Like all Open Humanities Press books, Ecological Rewriting is available open access (it can be downloaded for free):

https://www.openhumanitiespress.org/books/titles/ecological-rewriting/

Book description

Ecological Rewriting: Situated Engagements with The Chernobyl Herbarium is the first book in the Combinatorial Books: Gathering Flowers series. Supported by the COPIM project, it is the creation of a collective of researchers, students and technologists from the Universidad Iberoamericana in Mexico City. Led by Gabriela Méndez Cota, this group of nine (re)writers annotate and remix The Chernobyl Herbarium: Fragments of an Exploded Consciousness by the philosopher Michael Marder and the artist Anaïs Tondeur (originally published in OHP’s Critical Climate Change series) to produce what is a new book in its own right – albeit one that comments upon and engages with the original.

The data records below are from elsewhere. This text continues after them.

(* ===== verification/RadixKey.v ===== *)
(** Keys of the radix tree: [class RadixKey] of
    python/sglang/srt/mem_cache/radix_cache.py.

    A key is a list of raw token ids with an optional namespace tag; in EAGLE
    mode the key is read as a list of bigrams over the raw tokens.  The logical
    units of a key ([iter]) are what prefix matching is about; every operation
    of the class is related to them. *)
From S2P Require Import Prelude.
From stdpp Require Import options.

Record RadixKey := MkRadixKey {
  token_ids : list Z;
  extra_key : option string;
  is_bigram : bool;
}.

#[global] Instance RadixKey_eq_dec : EqDecision RadixKey.
Proof. solve_decision. Defined.

(** A logical unit of a key: a token, or a bigram of tokens. *)
Inductive key_unit := UTok (t : Z) | UBi (a b : Z).

#[global] Instance key_unit_eq_dec : EqDecision key_unit.
Proof. solve_decision. Defined.

(** [__len__] *)
Definition key_len (k : RadixKey) : nat :=
  if is_bigram k then
    let n := length (token_ids k) in
    if decide (0 < n) then n - 1 else 0
  else length (token_ids k).

(** [__iter__] *)
Definition iter (k : RadixKey) : list key_unit :=
  if is_bigram k then zip_with UBi (token_ids k) (tail (token_ids k))
  else UTok <$> token_ids k.

(** [slice.indices(len)] for the default step: missing bounds default to the
    whole sequence, negative ones count from the end, both are clamped. *)
Definition slice_indices (start stop : option Z) (len : nat) : nat * nat :=
  let clamp (d : Z) (o : option Z) : nat :=
    let v := default d o in
    let v := if bool_decide (v < 0)%Z then Z.max 0 (v + Z.of_nat len)
             else Z.min v (Z.of_nat len) in
    Z.to_nat v in
  (clamp 0%Z start, clamp (Z.of_nat len) stop).

(** The body of [__getitem__] once the bounds are normalised. *)
Definition key_slice (k : RadixKey) (start stop : nat) : RadixKey :=
  if is_bigram k then
    let raw := if decide (start < stop) then py_slice start (stop + 1) (token_ids k) else [] in
    MkRadixKey raw (extra_key k) true
  else MkRadixKey (py_slice start stop (token_ids k)) (extra_key k) false.

(** [__getitem__] on a slice [start:stop:step]. *)
Definition getitem_slice (k : RadixKey) (start stop step : option Z) : result RadixKey :=
  if bool_decide (default 1%Z step = 1%Z) then
    let '(a, b) := slice_indices start stop (key_len k) in
    Ok (key_slice k a b)
  else Raise ValueError.

(** [__getitem__] on an integer. *)
Definition getitem_int (k : RadixKey) (idx : Z) : result RadixKey :=
  let len := Z.of_nat (key_len k) in
  let idx := if bool_decide (idx < 0)%Z then (idx + len)%Z else idx in
  if bool_decide (idx < 0)%Z || bool_decide (len <= idx)%Z then Raise IndexError
  else getitem_slice k (Some idx) (Some (idx + 1)%Z) None.

(** [self[:n]] and [self[n:]], the two slices the tree code takes. *)
Definition key_prefix (k : RadixKey) (n : nat) : result RadixKey :=
  getitem_slice k None (Some (Z.of_nat n)) None.
Definition key_suffix (k : RadixKey) (n : nat) : result RadixKey :=
  getitem_slice k (Some (Z.of_nat n)) None None.

(** [page_aligned] *)
Definition page_aligned (k : RadixKey) (page_size : nat) : result RadixKey :=
  if decide (page_size = 1) then Ok k
  else
    let aligned_len := key_len k / page_size * page_size in
    key_prefix k aligned_len.

(** [maybe_to_bigram_view]: the flag of the key flips, and a value paired with
    the raw tokens is cut to the bigram count. *)
Definition maybe_to_bigram_view (k : RadixKey) (is_eagle : bool) (value : option (list Z))
    : RadixKey * option (list Z) :=
  if is_eagle && negb (is_bigram k) then
    let k' := MkRadixKey (token_ids k) (extra_key k) true in
    (k', take (key_len k') <$> value)
  else (k, value).

(** [_check_compatible] *)
Definition check_compatible (k other : RadixKey) : result unit :=
  if decide (extra_key k = extra_key other) then Ok tt else Raise ValueError.

(** The [zip] loop of [match]: count equal leading elements. *)
Fixpoint common_len {A} `{EqDecision A} (t0 t1 : list A) : nat :=
  match t0, t1 with
  | a :: t0', b :: t1' => if decide (a = b) then S (common_len t0' t1') else 0
  | _, _ => 0
  end.

(** The page loop of [match]: compare page by page from [i] on. *)
Fixpoint match_pages (fuel : nat) (t0 t1 : list Z) (page_size min_len i : nat) : result nat :=
  match fuel with
  | 0 => Running
  | S fuel =>
      if decide (i < min_len) then
        if decide (py_slice i (i + page_size) t0 = py_slice i (i + page_size) t1)
        then match_pages fuel t0 t1 page_size min_len (i + page_size)
        else Ok i
      else Ok i
  end.

(** [match].  The page loop advances by [page_size >= 1], so [min_len + 1]
    rounds are enough. *)
Definition key_match (k other : RadixKey) (page_size : nat) : result nat :=
  _ ← check_compatible k other;
  let t0 := token_ids k in
  let t1 := token_ids other in
  if is_bigram k then
    let i := Z.of_nat (common_len t0 t1) in
    let matched := Z.to_nat
      (Z.max 0 (Z.min (i - 1) (Z.min (Z.of_nat (key_len k)) (Z.of_nat (key_len other))))) in
    Ok (if decide (1 < page_size) then matched / page_size * page_size else matched)
  else if decide (page_size = 1) then Ok (common_len t0 t1)
  else
    let min_len := Nat.min (key_len k) (key_len other) in
    match_pages (S min_len) t0 t1 page_size min_len 0.

(** Dictionary keys: a token, a tuple of tokens, a bigram or a tuple of
    bigrams, under the namespace tag. *)
Inductive plain_key :=
  | KTok (t : Z)
  | KToks (ts : list Z)
  | KBi (p : Z * Z)
  | KBis (ps : list (Z * Z)).

#[global] Instance plain_key_eq_dec : EqDecision plain_key.
Proof. solve_decision. Defined.
#[global] Instance plain_key_countable : Countable plain_key.
Proof.
  refine (inj_countable'
    (λ k, match k with
          | KTok t => inl (inl t) | KToks ts => inl (inr ts)
          | KBi p => inr (inl p) | KBis ps => inr (inr ps) end)
    (λ s, match s with
          | inl (inl t) => KTok t | inl (inr ts) => KToks ts
          | inr (inl p) => KBi p | inr (inr ps) => KBis ps end) _).
  by intros [].
Defined.

Abbreviation ckey := (option string * plain_key)%type.

(** [t[j], t[j+1]] for the bigrams of the first page. *)
Fixpoint bigrams (t : list Z) (n : nat) {struct n} : result (list (Z * Z)) :=
  match n with
  | 0 => Ok []
  | S n =>
      match t with
      | a :: ((b :: _) as t') => rest ← bigrams t' n; Ok ((a, b) :: rest)
      | _ => Raise IndexError
      end
  end.

(** [child_key] *)
Definition child_key (k : RadixKey) (page_size : nat) : result ckey :=
  let t := token_ids k in
  plain ←
    (if is_bigram k then
       if decide (page_size = 1) then
         match t with
         | a :: b :: _ => Ok (KBi (a, b))
         | _ => Raise IndexError
         end
       else KBis <$> bigrams t page_size
     else
       if decide (page_size = 1) then
         match t with
         | a :: _ => Ok (KTok a)
         | [] => Raise IndexError
         end
       else Ok (KToks (take page_size t)));
  Ok (extra_key k, plain).

(** ** Lemmas *)

Lemma key_len_alt k :
  key_len k = if is_bigram k then length (token_ids k) - 1 else length (token_ids k).
Proof. unfold key_len. destruct (is_bigram k); [case_decide|]; lia. Qed.

Lemma iter_length k : length (iter k) = key_len k.
Proof.
  rewrite key_len_alt. unfold iter. destruct (is_bigram k).
  - rewrite length_zip_with. destruct (token_ids k); cbn [length tail] in *; lia.
  - by rewrite length_fmap.
Qed.

Lemma zip_tail_lookup (t : list Z) i :
  zip_with UBi t (tail t) !! i =
    a ← t !! i; b ← t !! S i; Some (UBi a b).
Proof.
  rewrite lookup_zip_with. destruct t as [|x t]; [done|].
  destruct i; simpl; [done|]. done.
Qed.

Lemma py_slice_lookup {A} a b (l : list A) i :
  py_slice a b l !! i = if decide (i < b - a) then l !! (a + i) else None.
Proof.
  unfold py_slice. case_decide.
  - by rewrite lookup_take_lt, lookup_drop.
  - by rewrite lookup_take_ge by lia.
Qed.

(** Slicing a key slices its logical units. *)
Lemma key_slice_iter k a b :
  b ≤ key_len k → iter (key_slice k a b) = py_slice a b (iter k).
Proof.
  rewrite key_len_alt. intros Hb. unfold iter, key_slice.
  destruct (is_bigram k) eqn:E; simpl.
  - apply list_eq. intros i.
    rewrite py_slice_lookup, zip_tail_lookup, zip_tail_lookup.
    case_decide as Hab; [|rewrite decide_False by lia; done].
    rewrite !py_slice_lookup. repeat case_decide; try lia; simpl; try done.
    + by rewrite Nat.add_succ_r.
    + destruct (_ !! _); done.
  - unfold py_slice. by rewrite fmap_take, fmap_drop.
Qed.

Lemma key_slice_extra k a b : extra_key (key_slice k a b) = extra_key k.
Proof. unfold key_slice. by destruct (is_bigram k). Qed.
Lemma key_slice_bigram k a b : is_bigram (key_slice k a b) = is_bigram k.
Proof. unfold key_slice. by destruct (is_bigram k). Qed.

Lemma key_prefix_ok k n : key_prefix k n = Ok (key_slice k 0 (Nat.min n (key_len k))).
Proof.
  unfold key_prefix, getitem_slice, slice_indices. simpl.
  rewrite bool_decide_eq_false_2 by lia. do 2 f_equal; lia.
Qed.
Lemma key_suffix_ok k n :
  key_suffix k n = Ok (key_slice k (Nat.min n (key_len k)) (key_len k)).
Proof.
  unfold key_suffix, getitem_slice, slice_indices. simpl.
  rewrite !bool_decide_eq_false_2 by lia. do 2 f_equal; lia.
Qed.

(** What [self[:n]] and [self[n:]] do to the units; the namespace and the mode
    are kept. *)
Lemma key_prefix_spec k n :
  ∃ k', key_prefix k n = Ok k' ∧ iter k' = take n (iter k)
    ∧ extra_key k' = extra_key k ∧ is_bigram k' = is_bigram k.
Proof.
  eexists; split_and!; [apply key_prefix_ok| |apply key_slice_extra|apply key_slice_bigram].
  rewrite key_slice_iter by lia. unfold py_slice. rewrite Nat.sub_0_r, drop_0.
  destruct (decide (n ≤ key_len k)).
  - by rewrite Nat.min_l by lia.
  - rewrite !take_ge; rewrite ?iter_length; (done || lia).
Qed.
Lemma key_suffix_spec k n :
  ∃ k', key_suffix k n = Ok k' ∧ iter k' = drop n (iter k)
    ∧ extra_key k' = extra_key k ∧ is_bigram k' = is_bigram k.
Proof.
  eexists; split_and!; [apply key_suffix_ok| |apply key_slice_extra|apply key_slice_bigram].
  rewrite key_slice_iter by lia. unfold py_slice.
  rewrite take_ge by (rewrite length_drop, iter_length; lia).
  destruct (decide (n ≤ key_len k)).
  - by rewrite Nat.min_l by lia.
  - rewrite !drop_ge; rewrite ?iter_length; (done || lia).
Qed.

Lemma page_aligned_spec k ps :
  ∃ k', page_aligned k ps = Ok k' ∧ iter k' = take (floor_align (key_len k) ps) (iter k)
    ∧ extra_key k' = extra_key k ∧ is_bigram k' = is_bigram k.
Proof.
  unfold page_aligned. case_decide as Hps.
  - subst. exists k. rewrite floor_align_1, <-iter_length, take_ge; auto.
  - apply key_prefix_spec.
Qed.

Lemma maybe_to_bigram_view_spec k e v :
  (is_bigram k = true → e = true) →
  let '(k', v') := maybe_to_bigram_view k e v in
  is_bigram k' = e ∧ extra_key k' = extra_key k ∧ token_ids k' = token_ids k ∧
  (is_bigram k = e → k' = k ∧ v' = v).
Proof.
  intros He. unfold maybe_to_bigram_view.
  destruct e, (is_bigram k) eqn:E; simpl; try done; naive_solver.
Qed.

(** *** Longest common prefixes *)
Section common_len.
Context {A} `{EqDecision A}.
Implicit Types l : list A.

In the Mexican context, experiments with art, writing and technology have a history that is tied less to academic publishing or avant-garde scholarship and more to community-building and grassroots organising. It is important, then, that in creating Ecological Rewriting the collective led by Méndez Cota are inspired by locally influential Cristina Rivera Garza’s theorization of re-writing as dis-appropriation, rather than appropriation of another’s work. Alongside philosophical concepts such as Jean-Luc Nancy’s ‘literary communism’, Rivera Garza’s ethical poetics is here turned into the proposition that the reuse of open access materials does not need to be understood as appropriation or reappropriation of ‘knowledge’. Instead, it can be conceived as a creative exercise in ‘unworking’ or ‘disappropriating’ academic authorship which responds to The Chernobyl Herbarium’s invitation to think through (vegetal) exposure and fragility. Thus, the authors challenge property and propriety by creating singular, fragmentary accounts of Mexico’s relation with Chernobyl. In the process they explore ways of bearing witness to environmental devastation in its human and non-human scales, including the little-known history of nuclear power and the anti-nuclear movement in Mexico – which they intersect with an experimental history of plant biodiversity. The resulting book constitutes both a practical reflection on plant-thinking and a disruptive intervention into the conventions of academic writing.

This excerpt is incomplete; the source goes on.